Eurocopa en Ucrania sin injerencia humanitaria

No han prosperado las voces que proponían boicotear la Eurocopa en su sede de Ucrania, para protestar contra las violaciones de los derechos humanos cometidas contra la persona de Iulia Timochenko: la antigua primera ministro, mítica Egeria inspiradora de la revolución naranja de 2004, fue condenada en octubre de 2011 a siete años por “abuso de poder”, a raíz del contrato sobre el gas con Rusia; en la cárcel ha sido sometida a malos tratos ‑según abundantes indicios‑, mientras prosiguen las encuestas judiciales sobre otras cuatro causas. A pesar de los mensajes lanzados desde Europa, el presidente ucraniano y antiguo aliado de ella, Viktor Yanukóvich, no parece dispuesto a entrar en el asunto.

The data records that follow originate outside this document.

(** Reaching for the dedupe lock: after it the ghost state is [true]. *)
Lemma safe_dedupe s :
  safe untaken (fun s' o => s' = true /\ exists r, o = Ok r) O
    (pattempt (lockIdempotencyKey ("fygaro-payment:" +:+ tx))) s.
Proof.
  apply safe_attempt. unfold lockIdempotencyKey.
  assert (forall s, safe untaken (fun s' o => s' = true /\ exists b, o = Ok b) O
    (timelock_try ("locks:idempotencykey:" +:+ "fygaro-payment:" +:+ tx)) s) as Htry.
  { intros s0. eapply safe_catch with (Q := fun s' o => s' = true /\ forall x, o <> Err x).
    - apply safe_atomic. intros w ss _ Hs. exists true. split.
      + intros Ht. rewrite list_lookup_insert_eq in Ht by (by eapply lookup_lt_Some). done.
      + split; [done|]. intros x. unfold redis. destruct (live _ _);
          by destruct (redis_fault (t_redis_ops w)) as [[]|].
    - intros s' [b|x|x] [-> Hx]; [split; [done|by eexists]|by destruct (Hx x)|].
      split; [done|by eexists]. }
  eapply safe_bind; [apply Htry|]. intros s' o [-> [b ->]].
  eapply safe_bind with (Q := fun s' o => s' = true /\ exists b, o = Ok b).
  - destruct b; [split; [done|by eexists]|apply Htry].
  - intros s' o [-> [[] ->]]; (split; [done|by eexists]).
Qed.

(** *** The parts of the handler *)

(** An acknowledgement. *)
Definition acked (r : reply) : Prop := rp_code r = 200.

(** The answer of a delivery that reached for the lock is an acknowledgement. *)
Definition answered (s : bool) (o : outcome error reply) : Prop :=
  match o with
  | Ok r => rp_code r ∈ [200; 500] /\ (s = true -> acked r)
  | Err _ => False
  | Throw _ => s = false
  end.

Ltac book :=
  pose proof (sure_emit untaken untaken_frame); pose proof (sure_Date_now untaken untaken_frame);
  pose proof (sure_recordOutcome untaken untaken_frame);
  pose proof (sure_releaseHold untaken untaken_frame);
  pose proof (sure_redeem untaken untaken_frame); pose proof (ends_upsert untaken untaken_frame);
  pose proof (sure_completion untaken untaken_frame).

(** An answer of code 200 or 500 before the lock, or of code 200 at any time. *)
Lemma answered_before c : ends untaken (fun r => rp_code r ∈ [200; 500]) false true c ->
  safe untaken answered O c false.
Proof. intros Hc. by eapply safe_value; [exact Hc|..]. Qed.

Lemma answered_after c s : ends untaken acked false false c -> safe untaken answered O c s.
Proof.
  intros Hc. eapply safe_value; [exact Hc| |done..]. intros r Hr. split; [|done].
  rewrite Hr. left.
Qed.

Lemma safe_unattributed d i : d_tx d = tx -> safe untaken answered O (unattributed d i) false.
Proof.
  intros Hd. unfold unattributed, dedupe_key. rewrite Hd.
  eapply safe_bind; [apply safe_dedupe|]. intros s o [-> [r ->]]. apply answered_after.
  book. ends_tac.
Qed.

Lemma safe_refused d acc i settings prior reason : d_tx d = tx ->
  safe untaken answered O (refused d acc i settings prior reason) false.
Proof.
  intros Hd. unfold refused, record_only, dedupe_key, markFygaroTopupNotCredited. rewrite Hd. book.
  destruct (bool_decide (reason = settings_unavailable) || bool_decide (reason = history_unavailable)).
  { apply answered_before. ends_tac. set_solver. }
  eapply safe_ends with (e := false) (t := false); [done| |done..]. intros prior'.
  destruct (completed prior' || _); [apply answered_after; ends_tac|].
  eapply safe_bind; [apply safe_dedupe|]. intros s o [-> [r ->]]. apply answered_after. ends_tac.
Qed.

Lemma push_key_differs : "locks:idempotencykey:" +:+ "fygaro-credit-push:" +:+ tx <> dedupe_path.
Proof. done. Qed.

Lemma ends_credit_block d acc i fees : d_tx d = tx ->
  ends untaken acked true true (credit_block d acc i fees).
Proof.
  intros Hd. unfold credit_block, credit_failed, credit_succeeded, creditFygaroTopup, completeFygaroTopup.
  rewrite Hd. book. pose proof (sure_lock_other _ push_key_differs). pose proof ends_send.
  pose proof (ends_funding untaken untaken_frame). pose proof (ends_walletsFor untaken untaken_frame).
  ends_tac.
Qed.

Lemma safe_credited d acc i fees : d_tx d = tx ->
  safe untaken answered O (credited d acc i fees) false.
Proof.
  intros Hd. apply answered_before. unfold credited, lockPaymentIdempotencyKey.
  eapply keeps_bind.
  - eapply keeps_attempt; [by apply (ends_redlock acked _ _ false), ends_credit_block|].
    intros o Ho. instantiate (1 := fun o => match o with
      | Ok (inr r) => acked r | Ok _ => True | _ => False end). by destruct o.
  - intros [[x|r]|x|x] Ho; try done; cbv beta iota.
    + case_bool_decide; [apply ends_ret; left|apply ends_throw].
    + apply ends_ret. cbn in Ho. rewrite Ho. left.
Qed.

Lemma safe_attributed d acc i : d_tx d = tx -> safe untaken answered O (attributed d acc i) false.
Proof.
  intros Hd. unfold attributed.
  eapply safe_ends with (e := false) (t := false); [|intros settings|done..].
  { destruct (credit_enabled fygaroConfig);
      [by apply sure_getFygaroSettings, untaken_frame|by apply ends_ret]. }
  eapply safe_ends with (e := false) (t := false); [by apply sure_inputs, untaken_frame|
    intros [prior discount]|done..].
  case_match; [by apply safe_credited|by apply safe_refused].
Qed.

Lemma safe_process p ref d : d_tx d = tx -> safe untaken answered O (process p ref d) false.
Proof.
  intros Hd. unfold process, account_fault, audit_failed, writeFygaroTopupRequest. book.
  eapply safe_ends with (e := false) (t := false);
    [by apply sure_resolve_username, untaken_frame|intros [username l]|done..].
  eapply safe_ends with (e := false) (t := true);
    [by apply ends_lookup_account, untaken_frame|intros [x|acc]|done..].
  { eapply safe_ends with (e := false) (t := true); [apply ends_coerce|intros _|done..].
    apply answered_before. ends_tac. set_solver. }
  eapply safe_ends with (e := false) (t := true); [|intros email|done..].
  { destruct acc; [by apply ends_ret|by apply ends_payer, untaken_frame]. }
  eapply safe_ends with (e := false) (t := true); [apply ends_coerce|intros _|done..].
  eapply safe_ends with (e := false) (t := false); [by apply ends_attempt|intros [x|[]]|done..].
  { apply answered_before. ends_tac. set_solver. }
  eapply safe_ends with (e := false) (t := false); [done|intros _|done..].
  eapply safe_ends with (e := false) (t := false);
    [by apply sure_lookup_once, untaken_frame|intros l'|done..].
  destruct acc; [by apply safe_attributed|by apply safe_unattributed].
Qed.

(** *** The members of a delivery that have the types it is read with *)

Definition text_or_absent (v : option json) : bool :=
  match present v with None | Some (JStr _) => true | _ => false end.

Definition answerable (p : FygaroPaymentPayload) : bool :=
  text_or_absent (p_currency p) && text_or_absent (p_customReference p)
  && coercible [p_transactionId p] && coercible [p_amount p].

Lemma answerable_parts p : answerable p = true ->
  exists c r, text_or (W := tworld) "USD" (p_currency p) = pret c /\
    text_or (W := tworld) EmptyString (p_customReference p) = pret r /\
    coercible [p_transactionId p] = true /\ coercible [p_amount p] = true.
Proof.
  unfold answerable. intros [[[Hc Hr]%andb_true_iff Ht]%andb_true_iff Ha]%andb_true_iff.
  assert (forall d v, text_or_absent v = true -> exists s, text_or (W := tworld) d v = pret s) as Hx.
  { intros d v. unfold text_or_absent, text_or. destruct (present v) as [[]|]; eauto; done. }
  destruct (Hx "USD" _ Hc) as [c Ec], (Hx EmptyString _ Hr) as [r Er]. by exists c, r.
Qed.

Lemma coerce_ok {W} vs : coercible vs = true -> coerce (W := W) vs = pret tt.
Proof. unfold coerce. by intros ->. Qed.

Definition replied (s : bool) (o : outcome error reply) : Prop :=
  exists r, o = Ok r /\ rp_code r ∈ [200; 400; 500] /\ (s = true -> acked r).

Lemma safe_handler p : answerable p = true -> opt_String (p_transactionId p) = tx ->
  safe untaken replied O (paymentHandler p) false.
Proof.
  intros Ha Hp. unfold paymentHandler. destruct (answerable_parts p Ha) as (c & r & -> & -> & Ht & Hm).
  cbn [pbind pret]. rewrite Hp.
  assert (forall t, safe untaken replied O (pret (answer 400 t)) false) as H400.
  { intros t. eexists. split; [done|]. split; [set_solver|done]. }
  destruct (negb _ || negb _); [apply H400|]. rewrite !coerce_ok by done. cbn [pbind pret].
  destruct (_ ≫= _) as [gross|]; [|apply H400].
  eapply safe_catch; [by apply safe_process|]. intros s [o|x|x] Ho; cbn in Ho; [|done|].
  - exists o. destruct Ho as [Hr Hs]. split; [done|]. split; [set_solver|done].
  - subst s. rewrite ?coerce_ok by done. book. eapply safe_value with (e := false) (t := false)
      (Q := fun r => rp_code r = 500); [ends_tac| |done..].
    intros o Hr. exists o. rewrite Hr. split; [done|]. split; [set_solver|done].
Qed.
End Answered.

(** C12: a delivery whose currency and custom reference are texts or absent, and
    whose id and amount have texts, is answered, with 200, 400 or 500, whatever
    Redis, ERPNext, MongoDB, Kratos and IBEX do; and if it is not acknowledged it
    has left the dedupe lock of its transaction alone, so that a retry is
    processed and not taken for a duplicate. A currency or a custom reference of
    another type is an exception before anything is done, and is not answered. *)
Theorem delivery_answered `{X : TopupExternal} (p : FygaroPaymentPayload) (w : tworld) :
  let tx := opt_String (p_transactionId p) in
  (answerable p = true ->
   exists r, (run (paymentHandler p) w).1 = Ok r /\ rp_code r ∈ [200; 400; 500] /\
     (rp_code r <> 200 -> r_timelocks (t_redis (run (paymentHandler p) w).2) !! dedupe_path tx =
                          r_timelocks (t_redis w) !! dedupe_path tx)) /\
  (text_or_absent (p_currency p) && text_or_absent (p_customReference p) = false ->
   exists e, run (paymentHandler p) w = (Throw e, w)).
Proof.
  intros tx. split.
  - intros Ha. destruct (safe_run _ _ _ false w
      (safe_handler tx (r_timelocks (t_redis w) !! dedupe_path tx) p Ha eq_refl))
      as (s & HI & r & Hr & Hc & Hs); [done|]. exists r. split; [done|]. split; [done|].
    intros Hne. apply HI. destruct s; [|done]. by destruct (Hne (Hs eq_refl)).
  - unfold paymentHandler, text_or, text_or_absent.
    destruct (present (p_currency p)) as [[]|]; cbn; eauto;
      destruct (present (p_customReference p)) as [[]|]; cbn; eauto; done.
Qed.

(** ** A payment is credited at most once *)

(** The wallet credits are paid from, as the repositories give it. *)
Definition treasury_wallet (accounts : gmap string account) (wallets : list wallet) : option wallet :=
  a ← snd <$> list_find (fun a => bool_decide (a_role a = Some TREASURY_ROLE) = true)
        (map_to_list accounts).*2;
  let l := filter (fun wl => wl_accountId wl = a_id a) wallets in
  match wallet_in Usdt l with Some wl => Some wl | None => wallet_in Usd l end.

Section CreditedOnce.
Context `{X : TopupExternal}.
Variables (tx scopedKey : string) (before : nat).
Variables (accounts0 : gmap string account) (wallets0 : list wallet).
Hypothesis Hst : steady.
Hypothesis Hkey : forall wl, treasury_wallet accounts0 wallets0 = Some wl ->
  wl_id wl +:+ ":" +:+ js_trim ("fygaro:" +:+ tx) = scopedKey.

Abbreviation inv := (once scopedKey before accounts0 wallets0).

Lemma once_frame w w' ss : frame w w' -> inv w ss -> inv w' ss.
Proof.
  intros (Ep & Ea & Ew & Es & El & _) (Hk & Hh & Hp & Ha & Hw). unfold once, kept, people, paid_so_far in *.
  rewrite Es, El, Ep, Ea, Ew. done.
Qed.
Record bworld `{BridgeExternal} := mkBWorld {
  b_top : tworld;
  b_store : bridge_store;
  b_api : bridge_state;
  b_sent : list crypto_send;
  b_notes : list notification;
  b_published : list reconciliation_event;
  b_tasks : list string;
  b_gas : option (gas_snapshot * Z);
  b_ids : nat;
  b_fetches : nat;
  b_pushes : nat
}.

Section BridgeWorld.
Context `{X : BridgeExternal}.

Definition set_top t (w : bworld) : bworld :=
  mkBWorld _ _ _ t (b_store w) (b_api w) (b_sent w) (b_notes w) (b_published w) (b_tasks w) (b_gas w)
    (b_ids w) (b_fetches w) (b_pushes w).
Definition set_store s (w : bworld) : bworld :=
  mkBWorld _ _ _ (b_top w) s (b_api w) (b_sent w) (b_notes w) (b_published w) (b_tasks w) (b_gas w)
    (b_ids w) (b_fetches w) (b_pushes w).
Definition set_api a (w : bworld) : bworld :=
  mkBWorld _ _ _ (b_top w) (b_store w) a (b_sent w) (b_notes w) (b_published w) (b_tasks w) (b_gas w)
    (b_ids w) (b_fetches w) (b_pushes w).
Definition log_send c (w : bworld) : bworld :=
  mkBWorld _ _ _ (b_top w) (b_store w) (b_api w) (b_sent w ++ [c]) (b_notes w) (b_published w)
    (b_tasks w) (b_gas w) (b_ids w) (b_fetches w) (b_pushes w).
Definition log_note n (w : bworld) : bworld :=
  mkBWorld _ _ _ (b_top w) (b_store w) (b_api w) (b_sent w) (b_notes w ++ [n]) (b_published w)
    (b_tasks w) (b_gas w) (b_ids w) (b_fetches w) (S (b_pushes w)).
Definition log_published e (w : bworld) : bworld :=
  mkBWorld _ _ _ (b_top w) (b_store w) (b_api w) (b_sent w) (b_notes w) (b_published w ++ [e])
    (b_tasks w) (b_gas w) (b_ids w) (b_fetches w) (b_pushes w).
Definition set_tasks t (w : bworld) : bworld :=
  mkBWorld _ _ _ (b_top w) (b_store w) (b_api w) (b_sent w) (b_notes w) (b_published w) t (b_gas w)
    (b_ids w) (b_fetches w) (b_pushes w).
Definition set_gas g (w : bworld) : bworld :=
  mkBWorld _ _ _ (b_top w) (b_store w) (b_api w) (b_sent w) (b_notes w) (b_published w) (b_tasks w) g
    (b_ids w) (b_fetches w) (b_pushes w).
Definition next_id (w : bworld) : bworld :=
  mkBWorld _ _ _ (b_top w) (b_store w) (b_api w) (b_sent w) (b_notes w) (b_published w) (b_tasks w)
    (b_gas w) (S (b_ids w)) (b_fetches w) (b_pushes w).
Definition next_fetch (w : bworld) : bworld :=
  mkBWorld _ _ _ (b_top w) (b_store w) (b_api w) (b_sent w) (b_notes w) (b_published w) (b_tasks w)
    (b_gas w) (b_ids w) (S (b_fetches w)) (b_pushes w).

De nada han servido las protestas. Y me ha hecho gracia el editorial del diario Le Monde del pasado día 9, en el que se adhiere al boicot político de Alemania, pero excluye el mediático. De hecho, presenta su esfuerzo para informar de la Eurocopa, con un suplemento diario y cuatro enviados especiales a Ucrania y Polonia, el otro país organizador del torneo: por encima de todo, el oficio periodístico de averiguar, testimoniar, narrar. Al cabo, se trataría del tercer evento deportivo del planeta, después del Mundial de fútbol y los Juegos Olímpicos.

En su día, el presidente ucraniano rechazó la posibilidad de intervenir a favor de Iulia Timochenko, como se le pedía desde Occidente, y también en este caso desde el Kremlin. Se escuda en la “independencia” de la justicia, dentro de un país también soberano e independiente.

Justamente esa insistencia sobre la soberanía me recuerda la necesidad de ponerla entre paréntesis cuando se trata de evitar la violación de derechos humanos elementales. Así lo plantea la doctrina de la injerencia –mejor quizá, la intervención‑ humanitaria, que se abre paso poco a poco en el derecho internacional contemporáneo, superando un cúmulo de dificultades.

Vemos cómo resultan insalvables los obstáculos para realizar algún tipo de intervención que evite las masacres en Siria. No fue así antes en Libia, porque lo justificaban los hidrocarburos, según las malas lenguas. No es el caso de Siria, a pesar de ocupar una posición de gran importancia estratégica en Oriente, pues carece de materias primas apetitosas.

Dos décadas antes se había producido la gran operación de la OTAN en los Balcanes, para detener la sangría de vidas humanas, con evidentes resultados positivos: está en marcha el proceso de integración en la Unión Europeo de los países surgidos de la antigua Yugoslavia.

Unos y otros Estados, con evidente diferencias entre sí, resisten la comparación con otros que forman parte ya de la UE, como Rumanía, Bulgaria, y no digamos la anterior Grecia. Ucrania tiene tanto o más potencial que esas naciones, con un importante tejido industrial, aunque con la duda permanente de su orientación hacia Bruselas o hacia Moscú. De hecho, Yanukóvich reiteró no hace mucho su compromiso europeo, a pesar de los señuelos rusos.

La diplomacia occidental, alentada por Alemana, no ha conseguido siquiera un simbólico boicot deportivo. Pero este tipo de situaciones animan a seguir trabajando por el desarrollo de un derecho internacional que se aplique por encima de la omnímoda soberanía nacional: al cabo, el Estado viene a ser una ficción que oculta el nombre de los gobernantes. Una decisión “intervencionista” aprobada por el Consejo de Seguridad de la ONU no sería, por tanto, ataque a un pueblo, sino muy probablemente defensa de sus habitantes contra injusticias cometidas por sus dirigentes.

No deja de ser dramático que las decisiones de unos pocos puedan paralizar acciones conjuntas de la comunidad internacional para intentar resolver problemas que afectan negativamente a tantos. Como recordaba Benedicto XVI ante la asamblea general de la ONU en abril de 2008, “el reconocimiento de la unidad de la familia humana y la atención a la dignidad innata de cada hombre y mujer adquiere hoy un nuevo énfasis con el principio de la responsabilidad de proteger. (…) Todo Estado tiene el deber primario de proteger a la propia población de violaciones graves y continuas de los derechos humanos, como también de las consecuencias de las crisis humanitarias, ya sean provocadas por la naturaleza o por el hombre. Si los Estados no son capaces de garantizar esta protección, la comunidad internacional ha de intervenir con los medios jurídicos previstos por la Carta de las Naciones Unidas y por otros instrumentos internacionales”.

 

Muchos países –también España‑ están dispuestos a ceder soberanía para ajustar sus maltrechas finanzas: ¿cómo negar la más seria y necesaria intervención para defender la dignidad humana?